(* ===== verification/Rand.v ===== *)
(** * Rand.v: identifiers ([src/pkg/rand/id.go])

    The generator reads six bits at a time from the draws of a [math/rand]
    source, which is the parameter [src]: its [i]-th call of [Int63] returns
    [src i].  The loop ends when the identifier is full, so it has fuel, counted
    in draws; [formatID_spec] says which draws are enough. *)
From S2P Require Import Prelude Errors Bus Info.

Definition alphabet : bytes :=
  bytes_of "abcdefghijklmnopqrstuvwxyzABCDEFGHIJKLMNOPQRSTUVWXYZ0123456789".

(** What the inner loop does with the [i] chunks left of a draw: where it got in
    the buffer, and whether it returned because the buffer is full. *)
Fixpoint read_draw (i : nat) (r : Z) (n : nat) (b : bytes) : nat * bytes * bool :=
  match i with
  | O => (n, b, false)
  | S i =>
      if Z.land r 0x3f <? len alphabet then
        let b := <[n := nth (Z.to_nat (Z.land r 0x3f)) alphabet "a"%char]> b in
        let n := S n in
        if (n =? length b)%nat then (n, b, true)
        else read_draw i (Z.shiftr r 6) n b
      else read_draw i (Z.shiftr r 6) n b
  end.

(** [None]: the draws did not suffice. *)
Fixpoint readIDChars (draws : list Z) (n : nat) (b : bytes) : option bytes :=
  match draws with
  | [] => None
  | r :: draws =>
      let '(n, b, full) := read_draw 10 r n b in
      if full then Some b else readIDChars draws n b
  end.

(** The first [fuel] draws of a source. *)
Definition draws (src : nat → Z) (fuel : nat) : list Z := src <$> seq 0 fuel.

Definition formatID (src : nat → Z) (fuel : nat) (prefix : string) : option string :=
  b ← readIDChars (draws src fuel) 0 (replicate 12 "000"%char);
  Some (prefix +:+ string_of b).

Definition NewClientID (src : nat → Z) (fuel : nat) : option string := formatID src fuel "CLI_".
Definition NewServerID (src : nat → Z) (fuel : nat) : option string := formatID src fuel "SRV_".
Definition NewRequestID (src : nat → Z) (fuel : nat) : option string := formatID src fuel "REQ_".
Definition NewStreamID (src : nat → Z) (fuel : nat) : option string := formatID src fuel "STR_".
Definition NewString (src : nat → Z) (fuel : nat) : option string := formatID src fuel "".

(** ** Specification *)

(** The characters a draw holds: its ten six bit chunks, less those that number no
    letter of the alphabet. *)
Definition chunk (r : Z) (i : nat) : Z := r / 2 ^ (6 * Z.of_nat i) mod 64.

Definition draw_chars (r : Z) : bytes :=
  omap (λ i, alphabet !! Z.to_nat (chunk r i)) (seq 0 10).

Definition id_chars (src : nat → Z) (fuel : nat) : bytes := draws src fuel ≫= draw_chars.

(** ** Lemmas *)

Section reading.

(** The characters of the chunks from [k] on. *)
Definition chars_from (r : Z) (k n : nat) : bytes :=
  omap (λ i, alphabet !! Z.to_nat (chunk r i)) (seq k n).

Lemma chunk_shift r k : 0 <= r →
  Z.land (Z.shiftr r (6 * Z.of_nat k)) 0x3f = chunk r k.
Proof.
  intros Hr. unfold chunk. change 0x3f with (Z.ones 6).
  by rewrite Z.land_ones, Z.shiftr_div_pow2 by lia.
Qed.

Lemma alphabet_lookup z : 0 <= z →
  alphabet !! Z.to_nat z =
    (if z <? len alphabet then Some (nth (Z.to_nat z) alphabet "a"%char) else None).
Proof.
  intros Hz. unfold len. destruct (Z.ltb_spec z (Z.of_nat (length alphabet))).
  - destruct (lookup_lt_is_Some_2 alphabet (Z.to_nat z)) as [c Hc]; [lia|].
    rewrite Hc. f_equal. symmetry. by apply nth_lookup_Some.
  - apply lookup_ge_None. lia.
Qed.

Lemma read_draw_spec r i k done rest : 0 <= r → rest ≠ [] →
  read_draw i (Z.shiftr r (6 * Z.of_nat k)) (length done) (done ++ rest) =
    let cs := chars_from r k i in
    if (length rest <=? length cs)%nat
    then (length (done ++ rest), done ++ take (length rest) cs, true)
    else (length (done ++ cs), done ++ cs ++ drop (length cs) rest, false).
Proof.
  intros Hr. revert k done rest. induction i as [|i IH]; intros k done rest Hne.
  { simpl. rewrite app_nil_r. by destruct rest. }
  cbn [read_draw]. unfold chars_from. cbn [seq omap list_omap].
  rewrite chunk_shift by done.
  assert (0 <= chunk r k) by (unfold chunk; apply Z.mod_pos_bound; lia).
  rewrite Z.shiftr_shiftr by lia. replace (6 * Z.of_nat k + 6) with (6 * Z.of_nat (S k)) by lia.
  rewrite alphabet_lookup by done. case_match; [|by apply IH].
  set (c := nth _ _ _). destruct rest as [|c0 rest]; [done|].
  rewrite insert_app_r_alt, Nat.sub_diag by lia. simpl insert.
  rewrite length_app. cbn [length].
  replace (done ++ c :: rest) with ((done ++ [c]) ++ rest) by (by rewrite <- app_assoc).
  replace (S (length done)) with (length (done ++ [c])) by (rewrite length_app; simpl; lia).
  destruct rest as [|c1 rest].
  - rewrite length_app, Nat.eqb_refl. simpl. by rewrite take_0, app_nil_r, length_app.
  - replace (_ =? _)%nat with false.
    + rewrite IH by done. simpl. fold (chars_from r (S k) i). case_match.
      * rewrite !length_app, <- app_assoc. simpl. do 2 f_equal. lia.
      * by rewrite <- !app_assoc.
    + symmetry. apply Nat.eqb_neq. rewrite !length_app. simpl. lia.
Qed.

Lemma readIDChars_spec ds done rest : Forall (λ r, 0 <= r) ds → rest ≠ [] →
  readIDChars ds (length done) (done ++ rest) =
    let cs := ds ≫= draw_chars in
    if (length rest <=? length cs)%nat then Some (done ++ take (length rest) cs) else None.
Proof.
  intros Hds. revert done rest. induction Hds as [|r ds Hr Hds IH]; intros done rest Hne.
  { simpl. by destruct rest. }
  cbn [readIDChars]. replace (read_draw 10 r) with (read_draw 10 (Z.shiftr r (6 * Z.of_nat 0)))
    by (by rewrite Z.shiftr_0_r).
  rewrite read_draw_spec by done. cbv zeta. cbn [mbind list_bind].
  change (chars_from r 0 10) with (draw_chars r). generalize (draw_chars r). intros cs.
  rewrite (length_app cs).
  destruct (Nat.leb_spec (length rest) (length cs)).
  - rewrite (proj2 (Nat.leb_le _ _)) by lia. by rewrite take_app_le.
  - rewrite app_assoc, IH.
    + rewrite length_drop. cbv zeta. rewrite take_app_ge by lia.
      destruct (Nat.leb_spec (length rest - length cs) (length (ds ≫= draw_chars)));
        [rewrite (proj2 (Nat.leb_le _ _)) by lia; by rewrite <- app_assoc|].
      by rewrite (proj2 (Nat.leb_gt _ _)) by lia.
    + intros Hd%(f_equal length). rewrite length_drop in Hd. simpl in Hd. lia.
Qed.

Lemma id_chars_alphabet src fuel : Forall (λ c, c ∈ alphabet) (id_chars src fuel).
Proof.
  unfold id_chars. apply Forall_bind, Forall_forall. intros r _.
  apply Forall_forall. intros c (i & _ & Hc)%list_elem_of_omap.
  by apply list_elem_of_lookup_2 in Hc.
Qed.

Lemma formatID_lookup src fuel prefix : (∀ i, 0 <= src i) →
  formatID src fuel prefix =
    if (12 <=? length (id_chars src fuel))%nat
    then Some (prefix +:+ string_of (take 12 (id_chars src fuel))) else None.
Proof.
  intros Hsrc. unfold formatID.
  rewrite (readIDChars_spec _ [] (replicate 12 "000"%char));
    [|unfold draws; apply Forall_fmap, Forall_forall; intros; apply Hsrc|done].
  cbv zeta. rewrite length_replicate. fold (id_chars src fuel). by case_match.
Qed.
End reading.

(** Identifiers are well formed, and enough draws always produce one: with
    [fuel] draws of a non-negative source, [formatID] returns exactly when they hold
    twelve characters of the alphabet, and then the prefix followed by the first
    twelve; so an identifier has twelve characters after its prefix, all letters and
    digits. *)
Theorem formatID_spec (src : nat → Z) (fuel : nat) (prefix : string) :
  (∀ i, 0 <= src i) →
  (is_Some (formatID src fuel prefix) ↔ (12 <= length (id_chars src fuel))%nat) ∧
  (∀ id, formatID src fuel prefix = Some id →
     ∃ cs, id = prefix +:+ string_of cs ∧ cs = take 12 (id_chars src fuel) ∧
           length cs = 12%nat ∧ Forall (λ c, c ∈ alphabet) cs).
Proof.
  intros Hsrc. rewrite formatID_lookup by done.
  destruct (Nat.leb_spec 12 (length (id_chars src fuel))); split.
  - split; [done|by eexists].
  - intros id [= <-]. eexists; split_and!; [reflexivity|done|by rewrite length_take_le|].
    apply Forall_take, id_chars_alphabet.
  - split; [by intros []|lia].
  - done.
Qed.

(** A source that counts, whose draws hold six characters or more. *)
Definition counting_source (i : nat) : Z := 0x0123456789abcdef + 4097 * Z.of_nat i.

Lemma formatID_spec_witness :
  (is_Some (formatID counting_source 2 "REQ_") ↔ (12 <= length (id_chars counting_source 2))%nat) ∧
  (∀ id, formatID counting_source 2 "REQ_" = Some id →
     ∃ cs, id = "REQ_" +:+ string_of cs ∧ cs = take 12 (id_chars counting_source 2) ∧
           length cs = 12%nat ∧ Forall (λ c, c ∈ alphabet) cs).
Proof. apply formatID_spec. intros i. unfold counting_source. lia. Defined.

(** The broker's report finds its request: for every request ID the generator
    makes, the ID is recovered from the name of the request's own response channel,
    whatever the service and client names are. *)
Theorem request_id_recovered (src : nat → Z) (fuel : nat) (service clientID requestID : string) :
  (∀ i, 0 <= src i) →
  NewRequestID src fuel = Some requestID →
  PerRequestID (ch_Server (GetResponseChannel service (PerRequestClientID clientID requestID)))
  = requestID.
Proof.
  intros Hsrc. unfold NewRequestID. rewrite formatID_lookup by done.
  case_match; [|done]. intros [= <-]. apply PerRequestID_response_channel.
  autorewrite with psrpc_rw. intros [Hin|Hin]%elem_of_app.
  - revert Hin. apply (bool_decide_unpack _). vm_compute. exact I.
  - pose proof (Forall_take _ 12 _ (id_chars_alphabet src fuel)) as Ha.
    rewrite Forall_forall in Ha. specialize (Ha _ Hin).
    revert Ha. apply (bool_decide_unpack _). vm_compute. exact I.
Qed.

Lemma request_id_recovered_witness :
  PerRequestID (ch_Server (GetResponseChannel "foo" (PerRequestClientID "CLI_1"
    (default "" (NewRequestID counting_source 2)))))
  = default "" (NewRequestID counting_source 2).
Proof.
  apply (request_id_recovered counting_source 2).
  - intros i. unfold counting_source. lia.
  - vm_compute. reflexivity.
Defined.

• Problem statement
With no other words, report how many lines in the entries hold the string "replace".

• Response for this exercise
5